In 1882 Victorian naturalist WA Luff listed 27 species of butterflies on Sark, and 48 moths. He mistakenly thought that though Sark was smaller than Guernsey it boasted a greater number of species, in fact, Guernsey has about twice the fauna. However, some of the rarer Guernsey species are comparatively common on Sark, e.g. Lappet moth (Gastropacha quercifolia).
In his introduction to ‘Insects of Sark’ Luff pointed out that although Sark was only three miles long and one and a half miles wide there was a great variety of habitats, such as fields and gardens, trees and hedges, and some wooded valleys (e.g. Dixcart). There were some small streams such as the ones in Dixcart valley and at Port du Moulin, but no large sandy commons.
One ‘habitat’ he neglected to mention was a large tree by the bicycle park at L’Ecluse, above Port du Moulin, which weeps sap and attracts many butterflies.
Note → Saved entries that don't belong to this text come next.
(** * Expressive accumulator: a shallow embedding and its verified properties

    The development follows [src/include/expressive_accumulator.h] and
    [src/src/expressive_accumulator.cpp].

    The program rests on two external libraries.  The pairing library
    (scalar field [Fr], source groups [G1] and [G2] written additively,
    target group [GT] written multiplicatively, and the pairing) and the
    polynomial library (dense polynomials over [Fr] with an extended gcd)
    are not part of the repository: they enter as a record [Backend] of
    operations, whose documented contracts are the propositions
    [PairingLaws], [XgcdContract] and [IntEmbeds].  Polynomials over [Fr]
    are MathComp's [{poly Fr}]. *)

From HB Require Import structures.
From Stdlib Require Import ZArith Lia String.
Set Warnings "-notation-overridden,-ambiguous-paths,-rewrite-rw".
From mathcomp Require Import boot order algebra.
Set Warnings "notation-overridden,ambiguous-paths".

Set Implicit Arguments.
Unset Strict Implicit.
Unset Printing Implicit Defensive.

Import GRing.Theory Num.Theory Order.Theory.
Local Open Scope ring_scope.
Delimit Scope Z_scope with sz.

(** ** Machine integers *)

(** [size_t] is a 64-bit unsigned integer; arithmetic on it wraps. *)
Definition size_t_modulus : Z := Z.pow 2 64.
Definition size_t_wrap (z : Z) : Z := (z mod size_t_modulus)%sz.
Definition is_size_t (z : Z) : bool := (0 <=? z)%sz && (z <? size_t_modulus)%sz.

(** [int] is a 32-bit signed integer.  The program never does arithmetic on
    set elements: it stores, compares and converts them to [Fr], and converts
    an index to [size_t].  A C++ [int] is therefore an integer [x : int]
    with [is_int x]. *)
Definition int_min : Z := Z.opp (Z.pow 2 31).
Definition int_max : Z := Z.sub (Z.pow 2 31) 1.

Definition Z_of_int (x : int) : Z :=
  match x with
  | Posz n => Z.of_nat n
  | Negz n => Z.opp (Z.of_nat n.+1)
  end.

Definition is_int (x : int) : bool :=
  (int_min <=? Z_of_int x)%sz && (Z_of_int x <=? int_max)%sz.

(** Conversion of an [int] to [size_t], as done when an [int] index is
    passed to [std::vector::at]. *)
Definition size_t_of_int (i : int) : Z := size_t_wrap (Z_of_int i).

(** ** Exceptions *)

Inductive exception : Type :=
  | std_out_of_range
  | std_length_error
  | std_bad_alloc.

Inductive result (T : Type) : Type :=
  | Returns (v : T)
  | Throws (e : exception).
Arguments Throws {T} e.

(** The ways in which a call of a member function that changes its object
    ends: it returns, or it is left by an exception, in both cases with the
    object in the given state; or its behaviour is undefined. *)
Inductive completion (T : Type) : Type :=
  | Returned (v : T)
  | Raised (e : exception) (v : T)
  | Undefined.
Arguments Undefined {T}.

(** ** [std::vector] *)

(** What the platform grants the vectors of one element type: the value of
    [max_size()], and whether the storage that a vector needs to grow to a
    given length can be obtained. *)
Record Allocator : Type := mkAllocator {
  max_size : Z;
  allocate : Z -> bool
}.

(** The allocators of [std::vector<G1>] and [std::vector<G2>]: the two
    element types differ in size, and so do the limits. *)
Record Platform : Type := mkPlatform {
  G1_vectors : Allocator;
  G2_vectors : Allocator
}.

(** [v.resize(n)].  A vector that has [n] elements or more is cut to its
    first [n] elements.  A shorter one needs new storage: [resize] throws
    [std::length_error] when [n] exceeds [max_size()] and [std::bad_alloc]
    when the allocation fails, in both cases leaving the vector as it was,
    and otherwise pads the vector with default-constructed elements.  A
    vector has no spare capacity here: the program resizes each of its
    vectors to one length only. *)
Definition vector_resize (T : Type) (A : Allocator) (dflt : T) (n : Z)
    (v : seq T) : result (seq T) :=
  if (n <=? Z.of_nat (size v))%sz then Returns (take (Z.to_nat n) v)
  else if (max_size A <? n)%sz then Throws std_length_error
  else if ~~ allocate A n then Throws std_bad_alloc
  else Returns (v ++ nseq (Z.to_nat n - size v) dflt).

(** [v.at(n)]: bounds-checked access. *)
Definition vector_at (T : Type) (dflt : T) (v : seq T) (n : Z) : result T :=
  if (n <? Z.of_nat (size v))%sz then Returns (nth dflt v (Z.to_nat n))
  else Throws std_out_of_range.

(** ** [std::set<int>]

    A set is its ascending, duplicate-free sequence of elements, which is
    also the order in which the program iterates over it. *)

Definition set_int : Type := seq int.

Fixpoint set_insert (x : int) (s : set_int) : set_int :=
  match s with
  | [::] => [:: x]
  | y :: s' =>
      if x < y then x :: s
      else if x == y then s
      else y :: set_insert x s'
  end.

Definition set_erase (x : int) (s : set_int) : set_int := rem x s.

(** [s.find(x) != s.end()] *)
Definition set_find (x : int) (s : set_int) : bool := x \in s.

(** [std::inserter(result, result.begin())] applied to an output range:
    every element written is inserted into the initially empty [result]. *)
Definition set_of_range (out : seq int) : set_int :=
  foldl (fun result x => set_insert x result) [::] out.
He published his findings in the Transactions of the Societe Guernesiaise in 1907.
Later surveys differ very little. In 1967 a survey by Cyril J Shayer reported that the number of species for the butterflies had risen to 36.
A report by Roger Long in 1970 noted 57 species for the entire Channel Islands, including one species of Fritillary on Sark not found on the other islands.
Many visitors enjoy walking through the lanes, the valleys or the commons of Sark to spot the variety of butterflies here.